# (Solved) Stuck in Full window DOS prompt



## Alpha99 (Aug 30, 2000)

I am running Windows 98SE, and was having a problem with my ISP. Tech Support wanted me to run a trace route to trouble shoot my slow connections. I went to "start", "run" and typed in "command" to get a dos prompt. I clicked on the icon at the top of the screen to show in a "full screen" mode. Now I can not seem to go back to the original view with the menu at the top. Every time I open the DOS prompt from "command", it comes up in full screen mode. Any one know the command to get the window back to the way it was?


----------



## Davey7549 (Feb 28, 2001)

Alpha99
That can be rather aggravating can't it!

If you are in the full command window and need to go back to windows Control,Alt,Delete (CAD) once and end task on DOS Prompt. Once returned to windows *Right click* the MSDos Icon and select properties. Select Screen and set to window using radio button, click apply then OK.

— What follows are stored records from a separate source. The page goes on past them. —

(** * ICP deterministic AI gateway: request-fingerprint cache coordinator

    A shallow embedding of [src/utils.ts], [src/durable-object.ts] and the
    worker entry point, and the properties of the gateway specification
    checked against it.

    Conventions of the embedding.
    - A JavaScript string is the [string] of its UTF-8 bytes, so that
      [TextEncoder.encode] is the list of its characters' codes.
    - A JavaScript number is a binary64 number. One that is integral is
      the integer [Z] it equals (so the [n] of [JNumber n] is an integer
      that binary64 holds, as every integer below [2^53] in magnitude is);
      one that is not integral is carried as the text [Number::toString]
      prints for it, [Infinity] and [-Infinity] among them (requests only
      compare and print their numbers). Where the code computes on
      numbers, for the retention sweep, the rounding of every operation
      is written out ([Double]). The sign of a zero is not tracked: the
      code never tells [-0] from [0].
    - The texts and traces that the runtime chooses (the message of the
      [DataError] of [importKey], what [error.stack] reads) are taken from
      an [Engine], of which nothing is assumed.
    - [Date.now()] is constant between two suspension points of a handler
      (the Workers runtime only advances the clock on I/O); each atomic
      step receives the current time as an argument.
    - A Durable Object delivers no other event while one of its storage
      reads is in flight, so a storage read and the synchronous code that
      follows it up to the next [await] form one atomic step. *)

From Stdlib Require Import ZArith Ascii String Lia.
From stdpp Require Import base option list gmap strings fin_maps pretty.

Local Open Scope string_scope.
Local Open Scope Z_scope.

(** ** Bytes and hexadecimal text *)

Module Bytes.

(** [new TextEncoder().encode(s)] *)
Definition encode (s : string) : list Z :=
  map (fun c => Z.of_N (N_of_ascii c)) (list_ascii_of_string s).

Definition hexDigit (d : Z) : ascii :=
  if d <? 10 then ascii_of_N (Z.to_N (48 + d))
  else ascii_of_N (Z.to_N (87 + d)).

(** [b.toString(16).padStart(2, '0')] for a byte [b] *)
Definition hexByte (b : Z) : string :=
  String (hexDigit (Z.shiftr b 4)) (String (hexDigit (Z.land b 15)) EmptyString).

(** [Array.from(bytes).map(b => ...).join('')] *)
Definition toHex (bs : list Z) : string :=
  fold_right (fun b acc => hexByte b +:+ acc) "" bs.

(** Big-endian bytes of the low [8 * n] bits of [x]. *)
Fixpoint bigEndian (n : nat) (x : Z) : list Z :=
  match n with
  | O => []
  | S n' => Z.land (Z.shiftr x (8 * Z.of_nat n')) 255 :: bigEndian n' x
  end.

Fixpoint fromBigEndian (bs : list Z) (acc : Z) : Z :=
  match bs with
  | [] => acc
  | b :: bs' => fromBigEndian bs' (Z.lor (Z.shiftl acc 8) b)
  end.

End Bytes.

(** ** SHA-256 (FIPS 180-4), the digest behind [crypto.subtle.digest] *)

Module Sha256.

Definition w32 (x : Z) : Z := Z.land x 4294967295.
Definition add32 (x y : Z) : Z := w32 (x + y).
Definition rotr (n x : Z) : Z :=
  Z.lor (Z.shiftr x n) (w32 (Z.shiftl x (32 - n))).
Definition not32 (x : Z) : Z := Z.lxor x 4294967295.

Definition Ch (x y z : Z) : Z := Z.lxor (Z.land x y) (Z.land (not32 x) z).
Definition Maj (x y z : Z) : Z :=
  Z.lxor (Z.lxor (Z.land x y) (Z.land x z)) (Z.land y z).
Definition Sigma0 (x : Z) : Z := Z.lxor (Z.lxor (rotr 2 x) (rotr 13 x)) (rotr 22 x).
Definition Sigma1 (x : Z) : Z := Z.lxor (Z.lxor (rotr 6 x) (rotr 11 x)) (rotr 25 x).
Definition sigma0 (x : Z) : Z := Z.lxor (Z.lxor (rotr 7 x) (rotr 18 x)) (Z.shiftr x 3).
Definition sigma1 (x : Z) : Z := Z.lxor (Z.lxor (rotr 17 x) (rotr 19 x)) (Z.shiftr x 10).

(** The first 64 primes. *)
Definition isPrime (n : Z) : bool :=
  forallb (fun d => negb (n mod d =? 0)) (map Z.of_nat (seq 2 (Z.to_nat n - 2))).

Definition primes : list Z :=
  Eval vm_compute in List.filter isPrime (map Z.of_nat (seq 2 310)).

(** The integer cube root, one bit at a time from bit [bits - 1] down. *)
Fixpoint cubeRoot (bits : nat) (n r : Z) : Z :=
  match bits with
  | O => r
  | S b =>
      let r' := Z.lor r (Z.shiftl 1 (Z.of_nat b)) in
      cubeRoot b n (if r' * r' * r' <=? n then r' else r)
  end.

(** The round constants: the first 32 bits of the fractional parts of the
    cube roots of the first 64 primes. *)
Definition K : list Z :=
  Eval vm_compute in map (fun q => w32 (cubeRoot 40 (Z.shiftl q 96) 0)) primes.

(** The initial hash value: the first 32 bits of the fractional parts of
    the square roots of the first 8 primes. *)
Definition H0 : list Z :=
  Eval vm_compute in map (fun q => w32 (Z.sqrt (Z.shiftl q 64))) (firstn 8 primes).

(** Padding: a one bit, zeros up to 56 modulo 64, the bit length on 64 bits. *)
Definition pad (msg : list Z) : list Z :=
  let len := Z.of_nat (length msg) in
  let zeros := Z.to_nat ((55 - len) mod 64) in
  msg ++ 128 :: repeat 0 zeros ++ Bytes.bigEndian 8 (8 * len).

Fixpoint words (n : nat) (bs : list Z) : list Z :=
  match n with
  | O => []
  | S n' => Bytes.fromBigEndian (firstn 4 bs) 0 :: words n' (skipn 4 bs)
  end.

(** The message schedule, kept newest first while it is extended. *)
Fixpoint extend (n : nat) (rev_w : list Z) : list Z :=
  match n with
  | O => rev_w
  | S n' =>
      let w := add32 (add32 (sigma1 (nth 1 rev_w 0)) (nth 6 rev_w 0))
                     (add32 (sigma0 (nth 14 rev_w 0)) (nth 15 rev_w 0)) in
      extend n' (w :: rev_w)
  end.

Definition schedule (block : list Z) : list Z :=
  rev (extend 48 (rev (words 16 block))).

Record regs := Regs { ra : Z; rb : Z; rc : Z; rd : Z; re : Z; rf : Z; rg : Z; rh : Z }.

Definition round (r : regs) (kw : Z * Z) : regs :=
  let t1 := add32 (add32 (add32 (rh r) (Sigma1 (re r))) (Ch (re r) (rf r) (rg r)))
                  (add32 (fst kw) (snd kw)) in
  let t2 := add32 (Sigma0 (ra r)) (Maj (ra r) (rb r) (rc r)) in
  Regs (add32 t1 t2) (ra r) (rb r) (rc r) (add32 (rd r) t1) (re r) (rf r) (rg r).

Definition regsOf (h : list Z) : regs :=
  Regs (nth 0 h 0) (nth 1 h 0) (nth 2 h 0) (nth 3 h 0)
       (nth 4 h 0) (nth 5 h 0) (nth 6 h 0) (nth 7 h 0).

Definition compress (h : list Z) (block : list Z) : list Z :=
  let r := fold_left round (combine K (schedule block)) (regsOf h) in
  [ add32 (nth 0 h 0) (ra r); add32 (nth 1 h 0) (rb r);
    add32 (nth 2 h 0) (rc r); add32 (nth 3 h 0) (rd r);
    add32 (nth 4 h 0) (re r); add32 (nth 5 h 0) (rf r);
    add32 (nth 6 h 0) (rg r); add32 (nth 7 h 0) (rh r) ].
(** What the inline pattern lets through. *)
Lemma data_urls_from_text_shape (content url : string) :
  url ∈ _extract_data_urls_from_text content →
  ∃ head ext sep payload,
    url = head +:+ ext +:+ sep +:+ payload
    ∧ str_lower head = "data:image/"
    ∧ str_lower ext ∈ image_extensions
    ∧ str_lower sep = ";base64,"
    ∧ payload ≠ "" ∧ str_all b64_char payload.
Proof.
  unfold _extract_data_urls_from_text. case_bool_decide; [by intros ?%elem_of_nil|].
  intros (before & from & rest & cap & _ & Hm & ->)%findall_elem.
  apply match_here_group_consumed in Hm as [Hm ->]. cbn [default].
  revert Hm. cbn -[Alts Lit].
  intros (m1 & (head & -> & Hhead & _)%matches_Lit
          & m2 & (r & Hr & Hext)%matches_Alts
          & m3 & (sep & -> & Hsep & _)%matches_Lit
          & m4 & (m5 & (c & -> & Hc) & (w & -> & Hw)) & ->).
  assert (∃ x, r = Lit x ∧ x ∈ image_extensions) as (x & -> & Hx).
  { revert Hr. unfold image_extensions. rewrite !elem_of_cons, !elem_of_nil.
    intros [->|[->|[->|[->|[->|[]]]]]]; eexists; (split; [done|]);
      rewrite !elem_of_cons; tauto. }
  apply matches_Lit in Hext as (ext & -> & Hext & _).
  exists head, ext, sep, (String c w).
  replace (head +:+ ext +:+ sep +:+ String c (w +:+ m4))
    with ((head +:+ ext +:+ sep +:+ String c w) +:+ m4).
  2:{ rewrite !str_app_assoc. done. }
  rewrite consumed_app. split; [done|]. split; [by apply Hhead|]. split.
  { by rewrite (Hext eq_refl), image_extensions_lower. }
  split; [by apply Hsep|]. split; [done|]. by split.
Qed.

(** A repetition takes every character it can: when what follows the run
    does not belong to the class and the rest of the pattern matches there,
    that is the match reported. *)
Lemma star_greedy {A : Type} (ic : bool) (p : ascii → bool) (w s' : string)
    (cap : option string) (k : string → option string → option A) (a : A) :
  str_all p w →
  match s' with String c _ => p c = false | EmptyString => True end →
  k s' cap = Some a →
  rmatch ic (Star p) (w +:+ s') cap k = Some a.
Proof.
  intros Hw Hs' Hk. cbn. induction w as [|c w IH].
  - change ("" +:+ s') with s'. destruct s' as [|c t]; [done|]. by rewrite Hs'.
  - change (String c w +:+ s') with (String c (w +:+ s')).
    destruct Hw as [-> Hw]. by rewrite (IH Hw).
Qed.

Lemma str_contains_none (ch : ascii) (s : string) :
  str_contains ch s = false → str_all (not_one_of [ch]) s.
Proof.
  induction s as [|c s IH]; [done|]. cbn.
  intros [Hc Hs]%orb_false_iff. split; [|by apply IH].
  unfold not_one_of, is_one_of. cbn. by rewrite Hc.
Qed.

(** No match of the Markdown pattern starts where there is no [!]. *)
Lemma md_scan_skips (pre s : string) : ∀ n,
  str_contains "!" pre = false →
  findall_from (String.length pre + n) false md_pattern (pre +:+ s)
  = findall_from n false md_pattern s.
Proof.
  induction pre as [|c pre IH]; intros n; [done|].
  cbn [str_contains]. intros [Hc Hpre]%orb_false_iff.
  change (String c pre +:+ s) with (String c (pre +:+ s)).
  cbn [String.length Nat.add findall_from].
  assert (match_here false md_pattern (String c (pre +:+ s)) = None) as ->.
  { unfold match_here, md_pattern. cbn [Seq Lit rmatch]. unfold chr_eq.
    by rewrite Ascii.eqb_sym, Hc. }
  by apply IH.
Qed.

(** A literal matches itself. *)
Lemma rmatch_Lit_self {A : Type} (ic : bool) (x s : string) (cap : option string)
    (k : string → option string → option A) :
  rmatch ic (Lit x) (x +:+ s) cap k = k s cap.
Proof.
  induction x as [|c x IH]; [done|].
  change (String c x +:+ s) with (String c (x +:+ s)). cbn [Lit rmatch].
  assert (chr_eq ic c c = true) as ->; [|done].
  unfold chr_eq. by destruct ic; rewrite Ascii.eqb_refl.
Qed.

Lemma rmatch_Cat {A : Type} (ic : bool) (r1 r2 : regex) (s : string)
    (cap : option string) (k : string → option string → option A) :
  rmatch ic (Cat r1 r2) s cap k = rmatch ic r1 s cap (λ s' cap', rmatch ic r2 s' cap' k).
Proof. done. Qed.

Lemma rmatch_Group {A : Type} (ic : bool) (r : regex) (s : string)
    (cap : option string) (k : string → option string → option A) :
  rmatch ic (Group r) s cap k = rmatch ic r s cap (λ s' _, k s' (Some (consumed s s'))).
Proof. done. Qed.

Lemma rmatch_Cls {A : Type} (ic : bool) (p : ascii → bool) (c : ascii) (s : string)
    (cap : option string) (k : string → option string → option A) :
  p c = true → rmatch ic (Cls p) (String c s) cap k = k s cap.
Proof. cbn. by intros ->. Qed.

(** X8.  A Markdown image is found: in a text that holds [![alt](url)] after
    a stretch without [!], with no closing bracket in [alt] and no closing
    parenthesis in [url], [_extract_image_urls_from_text] returns [url]
    whenever the validator accepts it, whatever follows. *)
Theorem markdown_image_is_extracted (pre alt url post : string) :
  str_contains "!" pre = false →
  str_contains "]" alt = false →
  str_contains ")" url = false →
  _is_valid_image_url url false = true →
  url ∈ _extract_image_urls_from_text
          (pre +:+ "![" +:+ alt +:+ "](" +:+ url +:+ ")" +:+ post).
Proof.
  intros Hpre Halt Hurl Hvalid. unfold _extract_image_urls_from_text.
  rewrite bool_decide_eq_false_2.
  2:{ by destruct pre. }
  apply elem_of_app. right. apply elem_of_app. left.
  apply list_elem_of_filter. split; [done|].
  unfold re_findall. rewrite str_length_app, <- Nat.add_succ_r, md_scan_skips by done.
  cbn [findall_from].
  assert (match_here false md_pattern ("![" +:+ alt +:+ "](" +:+ url +:+ ")" +:+ post)
          = Some (post, Some url)) as ->; [|apply list_elem_of_here].
  destruct url as [|u url]; [done|]. cbn in Hurl. apply orb_false_iff in Hurl as [Hu Hurl].
  unfold match_here, md_pattern. cbn [Seq]. rewrite rmatch_Cat, rmatch_Lit_self, rmatch_Cat.
  apply star_greedy; [by apply str_contains_none|exact eq_refl|].
  rewrite rmatch_Cat, rmatch_Lit_self, rmatch_Cat, rmatch_Group. unfold Plus.
  change (String u url +:+ ")" +:+ post) with (String u (url +:+ ")" +:+ post)).
  rewrite rmatch_Cat, rmatch_Cls.
  2:{ unfold not_one_of, is_one_of. cbn. by rewrite Hu. }
  apply star_greedy; [by apply str_contains_none|exact eq_refl|].
  change (Cat (Chr ")") Eps) with (Lit ")"). rewrite rmatch_Lit_self.
  change (String u (url +:+ ")" +:+ post)) with (String u url +:+ ")" +:+ post).
  by rewrite consumed_app.
Qed.

Lemma markdown_image_is_extracted_witness :
  "https://x/b.jpg" ∈ _extract_image_urls_from_text
    ("Here: " +:+ "![" +:+ "the result" +:+ "](" +:+ "https://x/b.jpg" +:+ ")" +:+ " (done)").
Proof.
  exact (markdown_image_is_extracted "Here: " "the result" "https://x/b.jpg" " (done)"
           eq_refl eq_refl eq_refl eq_refl).
Defined.

(** ** The response parser *)

Lemma dedupe_loop_clean (items : list string) : ∀ (seen : gset string),
  NoDup items → "" ∉ items → (∀ x, x ∈ items → x ∉ seen) →
  dedupe_loop items seen [] = items.
Proof.
  induction items as [|item items IH]; intros seen Hnd Hne Hseen; [done|].
  apply NoDup_cons in Hnd as [Hitem Hnd]. cbn [dedupe_loop].
  rewrite bool_decide_eq_false_2 by (intros ->; apply Hne, list_elem_of_here).
  rewrite bool_decide_eq_false_2 by (apply Hseen, list_elem_of_here).
  cbn [orb app]. rewrite dedupe_loop_result. cbn [app]. f_equal.
  apply IH; [done| |].
  - intros Hin. by apply Hne, list_elem_of_further.
  - intros x Hx. apply not_elem_of_union. split.
    + intros ->%elem_of_singleton. done.
    + by apply Hseen, list_elem_of_further.
Qed.

Lemma dedupe_loop_sublist (items : list string) : ∀ (seen : gset string),
  sublist (dedupe_loop items seen []) items.
Proof.
  induction items as [|item items IH]; intros seen; [done|]. cbn [dedupe_loop].
  destruct (bool_decide (item = "") || bool_decide (item ∈ seen)).
  - by apply sublist_cons.
  - rewrite dedupe_loop_result. cbn [app]. by apply sublist_skip.
Qed.

(** X9.  [_dedupe_preserve] leaves a list as it is exactly when the list
    holds no entry twice and no empty string; applying it a second time
    changes nothing; and what it returns is the given list with entries left
    out, the others in their order. *)
Theorem dedupe_fixed_points (items : list string) :
  (_dedupe_preserve items = items ↔ NoDup items ∧ "" ∉ items)
  ∧ _dedupe_preserve (_dedupe_preserve items) = _dedupe_preserve items
  ∧ sublist (_dedupe_preserve items) items.
Proof.
  assert (∀ l, NoDup l ∧ ("" ∉ l) → _dedupe_preserve l = l) as Hclean.
  { intros l [Hnd Hne]. apply dedupe_loop_clean; [done|done|]. intros x _. set_solver. }
  assert (NoDup (_dedupe_preserve items) ∧ "" ∉ _dedupe_preserve items) as Hres.
  { split; [apply dedupe_NoDup|]. by intros [_ ?]%dedupe_elem_of. }
  split; [|split].
  - split; [by intros <-|apply Hclean].
  - by apply Hclean.
  - apply dedupe_loop_sublist.
Qed.

(** A fold that only ever appends keeps what one of its steps added. *)
Lemma foldl_reaches {B : Type} (f : list string → B → list string) (l : list B) (b : B)
    (u : string) :
  (∀ a b, a `prefix_of` f a b) → b ∈ l → (∀ a, u ∈ f a b) → ∀ a, u ∈ foldl f a l.
Proof.
  intros Hext Hin Hadd. induction l as [|b' l IH]; [by apply elem_of_nil in Hin|].
  intros a. cbn [foldl]. apply elem_of_cons in Hin as [<-|Hin]; [|by apply IH].
  destruct (foldl_extends prefix f l Hext (f a b)) as [k ->].
  apply elem_of_app. left. apply Hadd.
Qed.

Section parser_invariant.
Context (P Q : string → Prop).
Hypothesis valid_P : ∀ u, _is_valid_image_url u false = true → P u.
Hypothesis built_Q : ∀ b, b ≠ "" → Q ("data:image/png;base64," +:+ b).
Hypothesis scanned_Q : ∀ content u, u ∈ _extract_data_urls_from_text content → Q u.

Local Abbreviation holds := (λ acc : found, Forall P acc.1 ∧ Forall Q acc.2).

Lemma text_urls_P (content : string) : Forall P (_extract_image_urls_from_text content).
Proof.
  apply Forall_forall. intros u Hu. by eapply valid_P, image_urls_from_text_valid.
Qed.

Lemma text_data_Q (content : string) : Forall Q (_extract_data_urls_from_text content).
Proof. apply Forall_forall. intros u Hu. by eapply scanned_Q. Qed.

Lemma data_item_holds (acc : found) (item : json) : holds acc → holds (data_item acc item).
Proof.
  intros [H1 H2]. unfold data_item. destruct item as [| | | | | |d]; try done.
  split; cbn.
  - destruct (get "url" d) as [[| | | |url| |]|]; try done.
    destruct (_is_valid_image_url url false) eqn:E; [|done].
    apply Forall_app. split; [done|]. apply Forall_singleton. by apply valid_P.
  - destruct (get "b64_json" d) as [[| | | |b| |]|]; try done.
    case_bool_decide; [done|].
    apply Forall_app. split; [done|]. apply Forall_singleton. by apply built_Q.
Qed.

Lemma content_part_holds (acc : list string * list string) (part : json) :
  Forall P acc.1 → Forall P (content_part acc part).1.
Proof.
  intros H. unfold content_part. destruct part as [| | | | | |p]; try done. cbn.
  destruct (py_eq_str (get "type" p) "image_url"); [|done].
  match goal with |- Forall P match ?x with _ => _ end => destruct x as [[| | | |u| |]|] end;
    try done.
  destruct (_is_valid_image_url u false) eqn:E; [|done].
  apply Forall_app. split; [done|]. apply Forall_singleton. by apply valid_P.
Qed.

Let us know if that helps.

Dave


----------



## Alpha99 (Aug 30, 2000)

Thanks Dave. That worked like a charm. I would never have thought of that solution!


----------



## Davey7549 (Feb 28, 2001)

Alpha99
The first time it happened to me I restarted system to get out of it! After that I played with it until I found the sequence since I knew restarting was not the right answer!

Take car and we will consider this matter solved.

Dave


----------



## Cosmic (May 5, 2003)

If you ever have the problem again ...... The ALT / Enter keys in combination should toggle the window small to full and back again.


----------



## Davey7549 (Feb 28, 2001)

Thanks Cosmic...... Now there is the true correct way! My backward way got me to where I need but Alt Enter is much nicer!

Not much documentation on DOS Prompt usage!

Dave


----------